For many PD sufferers, certain elements in the environment are apt to provoke a panic response. Identifying and learning to cope with these environmental triggers can help you to control your anxiety. For example, if you find that your symptoms are triggered by the fluorescent overhead lighting in your workplace, you could explain your condition to your supervisor and ask for a desk near a window.

Distract yourself

When you start to feel anxiety symptoms such as light-headedness, worrying about them will only make them worse. Try to distract yourself from your symptoms by concentrating on something or someone else. Many people find that engaging in conversation eases their symptoms. If you are feeling anxious waiting in line or in a crowd, chat to the people around you. If are home alone, phone a friend or relative.

Breathe from your diaphragm

Anxiety can cause your breathing to become rapid and shallow. Taking slow deep breaths can help to relax you and give you a sense of control over your anxiety symptoms. Breathe in until your diaphragm feels fully expanded then gradually release the air while counting to three.

Banish irrational thoughts

A PD episode is often accompanied by frightening thoughts and images. Try to fend these off with rational thoughts. For example, you may find yourself thinking you are having a fatal heart attack even though recent medical tests have shown that your heart is healthy. In this case, remind yourself that chest pains and rapid heart rate are both common symptoms of anxiety that you’ve lived through in the past.

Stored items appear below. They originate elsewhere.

(** * Mega2048-gas-fix: the transaction hooks, embedded and verified

    Two versions of the [useTransactions] hook live in the repository:

    - the Privy/viem hook of [useTransactions-fixed.tsx] (module [V1]):
      [getCurrentGasPrices], [estimateGas], [sendRawTransactionAndConfirm],
      [initializeGameTransaction], [playNewMoveTransaction];
    - the second version of the hook, written against wagmi, whose
      [getOptimizedGasConfig] resolves the gas limit and the fee pair in
      one call (module [V2]).

    Values are modelled as the code has them: a [bigint] is a [Z], the
    cached nonce is a JavaScript [number] holding an integer (a [Z] whose
    sum is rounded to binary64), [Hex] values and messages are strings,
    an optional argument is an [option].  What the hooks obtain from the
    outside (the node, the wallet, the [post] helper, viem's encoder) is
    an environment of oracles; each call is recorded in a trace of
    events, together with the toasts.  [console.log] output and the
    elapsed-time figures inside toast descriptions are not recorded. *)

From Stdlib Require Import ZArith List String Bool Lia DecimalString.
Import ListNotations.
Local Open Scope string_scope.
Local Open Scope list_scope.
Local Open Scope Z_scope.

(** ** Values shared by both hooks *)

Definition Hex := string.

(** A JavaScript [Error] object; only its [message] is observed. *)
Record Error : Type := mkError { message : string }.

(** The outcome of evaluating an expression that may throw. *)
Inductive Attempt (A : Type) : Type :=
| Returned (a : A)
| Threw (e : Error).
Arguments Returned {A} a.
Arguments Threw {A} e.

Definition attempt_bind {A B} (m : Attempt A) (k : A -> Attempt B) : Attempt B :=
  match m with
  | Returned a => k a
  | Threw e => Threw e
  end.

(** [try { m } catch (error) { h error }] without other effects. *)
Definition attempt_catch {A} (m : Attempt A) (h : Error -> A) : A :=
  match m with
  | Returned a => a
  | Threw e => h e
  end.

(** viem's [parseUnits]: the decimal literal [digits * 10^-scale] expressed
    in the smallest unit.  [parseEther "0.0075"] is [parseEther 75 4]. *)
Definition parseUnits (digits scale decimals : Z) : Z :=
  digits * 10 ^ (decimals - scale).
Definition parseEther (digits scale : Z) : Z := parseUnits digits scale 18.
Definition parseGwei (digits scale : Z) : Z := parseUnits digits scale 9.

(** [x || y] where [x] is a [bigint], [null] or [undefined]: [0n] is falsy. *)
Definition bigint_or (x : option Z) (y : Z) : Z :=
  match x with
  | Some v => if v =? 0 then y else v
  | None => y
  end.

(** Truthiness of an optional [bigint] argument. *)
Definition truthy (x : option Z) : bool :=
  match x with
  | Some v => negb (v =? 0)
  | None => false
  end.

(** BigInt division truncates toward zero. *)
Definition bigint_div (a b : Z) : Z := Z.quot a b.

(** The fee rule in the words of the specification: the larger of
    [baseFee * 2 + priorityFee] and [gasPrice + priorityFee], replaced by
    [priorityFee * 3] when it is not above the priority fee. *)
Definition spec_maxFee (baseFee gasPrice priorityFee : Z) : Z :=
  let maxFee := Z.max (baseFee * 2 + priorityFee) (gasPrice + priorityFee) in
  if priorityFee <? maxFee then maxFee else priorityFee * 3.

(** ** binary64 arithmetic used by the hooks

    A finite double is [m * 2^e], kept as the pair [(m, e)]. *)

Definition Double : Type := (Z * Z)%type.

(** Round-half-even of the positive fraction [n / d]. *)
Definition rne (n d : Z) : Z :=
  let q := n / d in
  let r := n mod d in
  if 2 * r <? d then q
  else if d <? 2 * r then q + 1
  else if Z.even q then q else q + 1.

(** Nearest double to the positive rational [n / d]: a 53-bit significand
    at the exponent of [n / d].  [Z.log2 (n * 2^1100 / d) - 1100] is
    [floor (log2 (n / d))] for every [n / d >= 2^-1100].  Subnormals and
    overflow are left out: the strings [formatEther] prints denote
    multiples of [10^-18], and a value beyond the largest double compares
    with [0.01] as infinity does. *)
Definition round64 (n d : Z) : Double :=
  let l := Z.log2 (n * 2 ^ 1100 / d) - 1100 in
  let e := l - 52 in
  let m := if e <? 0 then rne (n * 2 ^ (- e)) d else rne n (d * 2 ^ e) in
  (m, e).

(** [parseFloat] of the decimal string denoting [n / d] ([d > 0]): the
    nearest double, ties to even. *)
Definition parseFloat (q : Z * Z) : Double :=
  let (n, d) := q in
  if n =? 0 then (0, 0)
  else if n <? 0 then let (m, e) := round64 (- n) d in (- m, e)
  else round64 n d.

People with PD tend to live in fear of the next attack. This fear is a cause of anxiety which, combined with other stresses, can help to stimulate adrenalin and symptoms of panic. By managing panic attacks, you can begin to break this vicious cycle. Knowing that you have some control over your thoughts and feelings will decrease the fear of having an attack, as well as your chances of actually having one.